Exercise aim:
Produce a verbatim transcription of the records below, beginning at the line containing "skipws s' else s" and ending at the final line; include only those lines.

Records supplied section start

(** * kvstore: a line-oriented, in-memory key-value server

    Shallow embedding of [KVStore.cpp] (the store) and of
    [Server::handle_client] in [server.cpp] (the connection handler), with
    the properties of the protocol that the specification states. The
    handler is the one with the accumulation buffer and the line loop; line
    numbers in the comments are those of [server.cpp].

    Conventions.
    - [std::string] is [string] (a sequence of 8-bit characters);
      [std::string::npos] is [None].
    - [std::unordered_map<std::string, std::string>] is [gmap string string].
    - The handler runs against a peer that is described by the results of its
      successive [read] calls and by the value returned by each [write] call.
    - The shared/exclusive lock of the store is not modelled: every method
      holds it for its whole body, so one handler, taken alone, sees each
      method as an atomic function on the map. *)

From Stdlib Require Import String Ascii List ZArith Lia Bool.
From stdpp Require Import base gmap strings list fin_maps.
From Equations Require Import Equations.

Local Open Scope string_scope.
#[local] Arguments String.append !s1 s2 : simpl nomatch.
Local Open Scope Z_scope.
Local Open Scope nat_scope.

(** ** Characters and [std::string] operations used by the handler *)

Module Str.

(** The line terminator ['\n'] and the C string terminator ['\0']. *)
Definition NL : ascii := "010"%char.
Definition NUL : ascii := "000"%char.
Definition SP : ascii := " "%char.

Definition nl : string := String NL "".

(** [std::isspace] in the "C" locale: space, and the controls 9 to 13
    (tab, line feed, vertical tab, form feed, carriage return). *)
Definition isspace (c : ascii) : bool :=
  let n := nat_of_ascii c in
  (n =? 32) || ((9 <=? n) && (n <=? 13)).

(** [s.empty()] *)
Definition empty (s : string) : bool :=
  match s with
  | EmptyString => true
  | String _ _ => false
  end.

(** [s.find(ch)]: index of the first occurrence of [ch]. *)
Fixpoint find (s : string) (ch : ascii) : option nat :=
  match s with
  | EmptyString => None
  | String c s' =>
      if Ascii.eqb c ch then Some 0
      else match find s' ch with
           | Some p => Some (S p)
           | None => None
           end
  end.

(** [s.substr(0, n)]: the first [n] characters (all of [s] when it is
    shorter). *)
Fixpoint substr_0 (s : string) (n : nat) {struct n} : string :=
  match n, s with
  | S n', String c s' => String c (substr_0 s' n')
  | _, _ => EmptyString
  end.

(** [s.erase(0, n)]: [s] without its first [n] characters (empty when it is
    shorter). *)
Fixpoint erase_0 (s : string) (n : nat) {struct n} : string :=
  match n, s with
  | S n', String _ s' => erase_0 s' n'
  | _, _ => s
  end.

(** The C string held by a character array that starts with [data] and is
    followed by zero bytes: the characters before the first ['\0']. This
    is what [buffer += chunk] appends. *)
Fixpoint c_str (data : string) : string :=
  match data with
  | EmptyString => EmptyString
  | String c data' => if Ascii.eqb c NUL then EmptyString else String c (c_str data')
  end.

(** Characters of a string, for predicates on all of them. *)
Fixpoint all_chars (p : ascii -> bool) (s : string) : bool :=
  match s with
  | EmptyString => true
  | String c s' => p c && all_chars p s'
  end.

Definition all_space (s : string) : bool := all_chars isspace s.
Definition no_space (s : string) : bool := all_chars (fun c => negb (isspace c)) s.
Definition no_char (ch : ascii) (s : string) : bool :=
  all_chars (fun c => negb (Ascii.eqb c ch)) s.


End Str.

(** ** [std::istringstream]: formatted extraction and [std::getline] *)

Module IStream.
Import Str.

(** The unread characters and the two state bits the handler can reach. *)
Record istringstream := mk_iss {
  rdbuf : string;
  eofbit : bool;
  failbit : bool
}.

(** [std::istringstream iss(line)] *)
Definition of_string (line : string) : istringstream :=
  {| rdbuf := line; eofbit := false; failbit := false |}.

Definition good (iss : istringstream) : bool :=
  negb (eofbit iss || failbit iss).

(** Leading whitespace skipped by the sentry of a formatted input. *)
Fixpoint skipws (s : string) : string :=
  match s with
  | EmptyString => EmptyString
  | String c s' => if isspace c then skipws s' else s
  end.

(** The characters up to the next whitespace, and what follows them. *)
Fixpoint span_nonspace (s : string) : string * string :=
  match s with
  | EmptyString => (EmptyString, EmptyString)
  | String c s' =>
      if isspace c then (EmptyString, s)
      else let '(tok, rest) := span_nonspace s' in (String c tok, rest)
  end.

Records supplied section end

Output below:
  | String c s' => if isspace c then skipws s' else s
  end.

(** The characters up to the next whitespace, and what follows them. *)
Fixpoint span_nonspace (s : string) : string * string :=
  match s with
  | EmptyString => (EmptyString, EmptyString)
  | String c s' =>
      if isspace c then (EmptyString, s)
      else let '(tok, rest) := span_nonspace s' in (String c tok, rest)
  end.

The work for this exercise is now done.